PROBLEM: In the listing below, the lines starting with the line with "apply Z.div_lt_upper_bound; [assumption|]." and going on through the line with "(apply Zdigits2_mono; lia)." are to be reproduced exactly, and only those.

RECORD SET:
(** Rounding a value that is not below the canonical number [(my, ey)]
    returns an infinity or a number that is not below it. *)
Lemma binary_round_ge (sx : bool) (m : positive) (e : Z) (my : positive) (ey : Z) :
  fexp64 (Zdigits2 (Z.pos my) + ey) = ey ->
  e <= ey ->
  Z.pos my * 2 ^ (ey - e) <= Z.pos m ->
  binary_round prec emax sx m e = S754_infinity sx \/
  exists m3 e3, binary_round prec emax sx m e = S754_finite sx m3 e3 /\
                (ey < e3 \/ (ey = e3 /\ Z.pos my <= Z.pos m3)).
Proof.
  intros Hcy Hey Hle.
  destruct (binary_round_unfold sx m e) as (m'' & Hb & ->).
  set (e0 := fexp64 (Zdigits2 (Z.pos m) + e)) in *.
  destruct (Zdigits2_bounds (Z.pos m) ltac:(lia)) as (Hd1 & Hlo & Hhi).
  destruct (Zdigits2_bounds (Z.pos my) ltac:(lia)) as (Hy1 & Hylo & Hyhi).
  pose proof (pow2_pos (ey - e) ltac:(lia)) as Hpy.
  assert (Hmag : Zdigits2 (Z.pos my) + ey <= Zdigits2 (Z.pos m) + e).
  { assert (Zdigits2 (Z.pos my) - 1 + (ey - e) < Zdigits2 (Z.pos m)); [|lia].
    apply (Z.pow_lt_mono_r_iff 2); [lia | lia |].
    rewrite Z.pow_add_r by lia. nia. }
  assert (He0 : ey <= e0).
  { rewrite <- Hcy. unfold e0. apply fexp64_mono. exact Hmag. }
  pose proof (fexp64_ge (Zdigits2 (Z.pos my) + ey)) as Hey_min.
  rewrite Hcy in Hey_min.
  revert Hb. destruct (Z.ltb_spec e0 e) as [Hlt|Hge]; [lia|]. intros Hb.
  pose proof (pow2_pos (e0 - e) ltac:(lia)) as Hp0.
  set (F := Z.pos m / 2 ^ (e0 - e)) in *.
  assert (HF1 : 1 <= F).
  { apply Z.div_le_lower_bound; [assumption|].
    destruct (Z.eq_dec e0 ey) as [Heq|Hne].
    - rewrite Heq. nia.
    - assert (Hc : e0 = Zdigits2 (Z.pos m) + e - 53).
      { unfold e0 in *. rewrite fexp64_eq in *. lia. }
      assert (2 ^ (e0 - e) <= 2 ^ (Zdigits2 (Z.pos m) - 1)).
      { apply Z.pow_le_mono_r; lia. }
      lia. }
  assert (HFy : e0 = ey -> Z.pos my <= F).
  { intros Heq. apply Z.div_le_lower_bound; [assumption|]. rewrite Heq. lia. }
  unfold finish.
  set (k2 := fexp64 (Zdigits2 m'' + e0) - e0).
  destruct (Zdigits2_bounds m'' ltac:(lia)) as (Hd'' & Hlo'' & Hhi'').
  destruct (Z.ltb_spec 0 k2) as [Hk2|Hk2].
  - assert (Hk : k2 = Zdigits2 m'' - 53).
    { unfold k2 in *. rewrite fexp64_eq in *. lia. }
    assert (Hq : 1 <= m'' / 2 ^ k2).
    { apply Z.div_le_lower_bound; [apply pow2_pos; lia|].
      assert (2 ^ k2 <= 2 ^ (Zdigits2 m'' - 1)) by (apply Z.pow_le_mono_r; lia).
      lia. }
    destruct (m'' / 2 ^ k2) as [|p|p]; try lia.
    destruct (e0 + k2 <=? emax - prec); [|auto].
    right. exists p, (e0 + k2). split; [reflexivity|]. left; lia.
  - destruct m'' as [|p|p]; try lia.
    destruct (e0 <=? emax - prec); [|auto].
    right. exists p, e0. split; [reflexivity|].
    destruct (Z.eq_dec e0 ey) as [Heq|Hne]; [right | left; lia].
    split; [lia|]. specialize (HFy Heq). lia.
Qed.

(** Rounding a value below the canonical number [(mx, ex)] returns a zero
    or a number that is not above it; it cannot overflow. *)
Lemma binary_round_le (sx : bool) (m : positive) (e : Z) (mx : positive) (ex : Z) :
  fexp64 (Zdigits2 (Z.pos mx) + ex) = ex -> ex <= 971 ->
  e <= ex ->
  Z.pos m < Z.pos mx * 2 ^ (ex - e) ->
  binary_round prec emax sx m e = S754_zero sx \/
  exists m3 e3, binary_round prec emax sx m e = S754_finite sx m3 e3 /\
                (e3 < ex \/ (e3 = ex /\ Z.pos m3 <= Z.pos mx)).
Proof.
  intros Hcx Hbx Hex Hlt.
  destruct (binary_round_unfold sx m e) as (m'' & Hb & ->).
  set (e0 := fexp64 (Zdigits2 (Z.pos m) + e)) in *.
  destruct (Zdigits2_bounds (Z.pos m) ltac:(lia)) as (Hd1 & Hlo & Hhi).
  destruct (Zdigits2_bounds (Z.pos mx) ltac:(lia)) as (Hx1 & Hxlo & Hxhi).
  pose proof (pow2_pos (ex - e) ltac:(lia)) as Hpx.
  pose proof (fexp64_ge (Zdigits2 (Z.pos m) + e)) as He0min. fold e0 in He0min.
  assert (Hmag : Zdigits2 (Z.pos m) + e <= Zdigits2 (Z.pos mx) + ex).
  { assert (Zdigits2 (Z.pos m) - 1 < Zdigits2 (Z.pos mx) + (ex - e)); [|lia].
    apply (Z.pow_lt_mono_r_iff 2); [lia | lia |].
    rewrite Z.pow_add_r by lia. nia. }
  assert (He0 : e0 <= ex).
  { rewrite <- Hcx. unfold e0. apply fexp64_mono. exact Hmag. }
  pose proof (pow2_pos (ex - e0) ltac:(lia)) as HpB.
  set (B := Z.pos mx * 2 ^ (ex - e0)).
  assert (HB : 0 <= m'' <= B).
  { revert Hb. destruct (Z.ltb_spec e0 e) as [Hl|Hg]; intros Hb.
    - pose proof (pow2_pos (e - e0) ltac:(lia)) as Hp.
      assert (Z.pos m * 2 ^ (e - e0) < B); [|nia].
      unfold B. replace (ex - e0) with ((ex - e) + (e - e0)) by lia.
      rewrite Z.pow_add_r by lia. nia.
    - pose proof (pow2_pos (e0 - e) ltac:(lia)) as Hp.
      pose proof (Z.div_pos (Z.pos m) (2 ^ (e0 - e)) ltac:(lia) Hp).
      assert (Z.pos m / 2 ^ (e0 - e) < B); [|lia].
      apply Z.div_lt_upper_bound; [assumption|].
      unfold B. rewrite Z.mul_comm, <- Z.mul_assoc, <- Z.pow_add_r by lia.
      replace (ex - e0 + (e0 - e)) with (ex - e) by lia. exact Hlt. }
  clear Hb. unfold finish.
  set (k2 := fexp64 (Zdigits2 m'' + e0) - e0).
  destruct (Z.eq_dec m'' 0) as [->|Hnz].
  { assert (k2 <= 0) by (unfold k2; simpl; rewrite fexp64_eq; lia).
    destruct (Z.ltb_spec 0 k2); [lia | auto]. }
  assert (Hd'' : Zdigits2 m'' + e0 <= Zdigits2 (Z.pos mx) + ex).
  { assert (Zdigits2 m'' <= Zdigits2 B) by (apply Zdigits2_mono; lia).
    unfold B in *. rewrite Zdigits2_shl in * by lia. lia. }
  assert (He3 : fexp64 (Zdigits2 m'' + e0) <= ex).
  { rewrite <- Hcx. apply fexp64_mono. exact Hd''. }
  destruct (Z.ltb_spec 0 k2) as [Hk2|Hk2].
  - pose proof (pow2_pos k2 ltac:(lia)) as Hpk.
    pose proof (Z.div_pos m'' (2 ^ k2) ltac:(lia) Hpk) as Hq0.
    destruct (m'' / 2 ^ k2) as [|p|p] eqn:Hq; [auto | | lia].
    destruct (Z.leb_spec (e0 + k2) (emax - prec)) as [_|Hov];
      [|change (emax - prec) with 971 in Hov; unfold k2 in Hov; lia].
    right. exists p, (e0 + k2). split; [reflexivity|].
    destruct (Z.eq_dec (e0 + k2) ex) as [Heq|Hne]; [right | left; unfold k2 in *; lia].
    split; [exact Heq|]. rewrite <- Hq.
    apply Z.div_le_upper_bound; [assumption|].
    replace k2 with (ex - e0) by lia. unfold B in HB. lia.
  - destruct m'' as [|p|p]; try lia.
    destruct (Z.leb_spec e0 (emax - prec)) as [_|Hov];
      [|change (emax - prec) with 971 in Hov; lia].
    right. exists p, e0. split; [reflexivity|].
    destruct (Z.eq_dec e0 ex) as [Heq|Hne]; [right | left; lia].
    split; [exact Heq|]. unfold B in HB. rewrite Heq, Z.sub_diag in HB. lia.
Qed.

RESULT OF THE EXERCISE:
      apply Z.div_lt_upper_bound; [assumption|].
      unfold B. rewrite Z.mul_comm, <- Z.mul_assoc, <- Z.pow_add_r by lia.
      replace (ex - e0 + (e0 - e)) with (ex - e) by lia. exact Hlt. }
  clear Hb. unfold finish.
  set (k2 := fexp64 (Zdigits2 m'' + e0) - e0).
  destruct (Z.eq_dec m'' 0) as [->|Hnz].
  { assert (k2 <= 0) by (unfold k2; simpl; rewrite fexp64_eq; lia).
    destruct (Z.ltb_spec 0 k2); [lia | auto]. }
  assert (Hd'' : Zdigits2 m'' + e0 <= Zdigits2 (Z.pos mx) + ex).
  { assert (Zdigits2 m'' <= Zdigits2 B) by (apply Zdigits2_mono; lia).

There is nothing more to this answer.